- Dashkasan Location within Azerbaijan
- Coordinates: 40°29′41″N 46°04′38″E﻿ / ﻿40.49472°N 46.07722°E
- Country: Azerbaijan
- District: Dashkasan
- Founded: 1948
- Elevation: 1,630 m (5,350 ft)

Population (2010)
- • Total: 11,262
- Time zone: UTC+4 (AZT)
- Area code: +994 216

= Dashkasan (city) =

Dashkasan (Daşkəsən), or Karhat (Քարհատ) is a city, municipality and the capital of the Dashkasan District of Azerbaijan. It has a population of 10,801. The municipality consists of the city of Dashkasan and the village of Alunitdağ.

==Etymology==
The Azerbaijani name of the settlement is Dashkasan, which translated from Azerbaijani means "cutting stone" (Daş - stone, kesan - cut, cut).

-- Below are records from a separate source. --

(* ===== verification/NativeSemantic.v ===== *)
(** The semantics of a native configuration (internal/nativeconfig/semantic.go,
    core_semantic.go): lego's own defaults and checks, and the curated contract
    of a managed workspace.  Decoding the document into the structures is the
    YAML package's work and is a parameter. *)
From stdpp Require Import gmap strings.
From S2P Require Import Prelude.
From S2P Require Import GoText.
From S2P Require Import GoTime.
From S2P Require Import GoDecode.
From S2P Require DotenvScan.
From S2P Require Import WsYaml.
From S2P Require Import Tokens.
From S2P Require Import IntegTypes.
From S2P Require Import IntegFields.
From S2P Require Import ConfTypes.
From S2P Require Import ConfDotenv.
From S2P Require Import ConfExecution.
From S2P Require Import NativeYaml.
From S2P Require Import NativeClassify.

#[local] Open Scope string_scope.
#[local] Open Scope Z_scope.

(** ** The structures *)

Record nativeServer := mk_server { ns_URL : string; ns_TLSSkipVerify : bool; ns_OverallRequestLimit : Z; ns_HTTPTimeout : Z; ns_CertTimeout : Z }.
Record nativeExternalBinding := mk_external_binding { eb_KID : string; eb_HMACKey : string }.
Record nativeAccount := mk_account {
  na_ID : string; na_Server : string; na_Email : string; na_KeyType : string; na_AcceptsTermsOfService : bool;
  na_ExternalAccountBinding : option nativeExternalBinding;
}.
Record nativeHTTPChallenge := mk_http {
  nh_Address : string; nh_Delay : Z; nh_ProxyHeader : string; nh_Webroot : string; nh_MemcachedHosts : list string; nh_S3Bucket : string;
}.
Record nativeTLSChallenge := mk_tls { nt_Address : string; nt_Delay : Z }.
Record nativePropagation := mk_propagation {
  np_DisableAuthoritativeNameservers : bool; np_DisableRecursiveNameservers : bool; np_Wait : Z;
}.
Record nativeDNSChallenge := mk_dns {
  nd_Provider : string; nd_Propagation : option nativePropagation; nd_DNSTimeout : Z; nd_Resolvers : list string; nd_EnvFile : string;
}.
Record nativeDNSPersistChallenge := mk_dns_persist {
  nq_IssuerDomainName : string; nq_PersistUntil : time; nq_Propagation : option nativePropagation; nq_DNSTimeout : Z; nq_Resolvers : list string;
}.
Record nativeChallenge := mk_challenge {
  nc_ID : string; nc_HTTP : option nativeHTTPChallenge; nc_TLS : option nativeTLSChallenge; nc_DNS : option nativeDNSChallenge;
  nc_DNSPersist : option nativeDNSPersistChallenge;
}.
Record nativeARI := mk_ari { ar_Disable : bool; ar_WaitToRenewDuration : Z }.
Record nativeRenew := mk_renew { rn_ARI : option nativeARI; rn_Days : Z; rn_ReuseKey : bool; rn_DisableRandomSleep : bool }.
Record nativePFX := mk_pfx { px_Password : string; px_Format : string }.
Record nativeCertificate := mk_native_certificate {
  nx_ID : string; nx_Domains : list string; nx_CSR : string; nx_KeyType : string; nx_Challenge : string; nx_Account : string;
  nx_EnableCommonName : bool; nx_PreferredChain : string; nx_Profile : string; nx_NotBefore : time; nx_NotAfter : time; nx_NoBundle : bool;
  nx_MustStaple : bool; nx_AlwaysDeactivateAuthorizations : bool; nx_Renew : option nativeRenew; nx_PFX : option nativePFX;
}.
Record nativeHook := mk_hook { hk_Command : string; hk_Timeout : Z }.
Record nativeHooks := mk_hooks { hs_Pre : option nativeHook; hs_Deploy : option nativeHook; hs_Post : option nativeHook }.
Record nativeLog := mk_log { lg_Level : string; lg_Format : string }.
(** The entries of the maps are pointers: an entry can be nil. *)
Record nativeConfiguration := mk_configuration {
  cg_Storage : string; cg_NetworkStack : string; cg_UserAgent : string; cg_Servers : gmap string (option nativeServer);
  cg_Accounts : gmap string (option nativeAccount); cg_Challenges : gmap string (option nativeChallenge);
  cg_Certificates : gmap string (option nativeCertificate); cg_Hooks : option nativeHooks; cg_Log : option nativeLog;
}.
(** [Decode] of the root of a document. *)
Class ConfigurationDecoder := { decode_configuration : Node -> option nativeConfiguration }.

(** ** Defaults *)

Definition defaultAccountID : string := "noemail@example.com".
Definition defaultDirectory : string := "https://acme-v02.api.letsencrypt.org/directory".
Definition or_default (text fallback : string) : string := if String.eqb text "" then fallback else text.

Definition default_server (s : nativeServer) : nativeServer :=
  mk_server (ns_URL s) (ns_TLSSkipVerify s) (if ns_OverallRequestLimit s <=? 0 then 18 else ns_OverallRequestLimit s) (ns_HTTPTimeout s) (ns_CertTimeout s).
Definition default_account (id : string) (a : nativeAccount) : nativeAccount :=
  mk_account id (or_default (na_Server a) defaultDirectory) (na_Email a) (or_default (na_KeyType a) "EC256") (na_AcceptsTermsOfService a)
    (na_ExternalAccountBinding a).
Definition default_challenge (id : string) (c : nativeChallenge) : nativeChallenge :=
  mk_challenge id
    ((fun h => mk_http (or_default (nh_Address h) ":80") (nh_Delay h) (nh_ProxyHeader h) (nh_Webroot h) (nh_MemcachedHosts h) (nh_S3Bucket h)) <$> nc_HTTP c)
    ((fun t => mk_tls (or_default (nt_Address t) ":443") (nt_Delay t)) <$> nc_TLS c) (nc_DNS c) (nc_DNSPersist c).
Definition nativeDefaultAccount (accounts : gmap string (option nativeAccount)) : string :=
  match map_to_list accounts with [] => defaultAccountID | [(account, _)] => account | _ => "" end.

The Armenian name of the settlement is Karhat and it is composed of the word ‘kar,’ (Armenian for ‘stone,’) and the root ‘hat’ of the verb ‘hatel,’ i.e. (Armenian for ‘to quarry.’).

In the northeast and south of the city are the former Armenian villages of Upper Karhat and Lower Karhat, whose Azerbaijani names are Yuxarı Daşkasan and Aşağı Daşkasan.

==History==
Daskasan received the status of a city օn March 16, 1948․

The mountains of Dashkasan were used as pastures for a long time. Khoshbulag was inhabited by the primitive people in the Stone Age whose main engagement was hunting. In the 3rd century B.C. people engaged in animal breeding rose to Khoshbulag pastures. The tradition is followed up today.
Dashkasan summer pastures are 2000 m high from sea level. Different animal-breeding tribes settled here and built Cyclops-like small towers to protect themselves from attacks. Since that period Dashkasan turned to the place of settlement.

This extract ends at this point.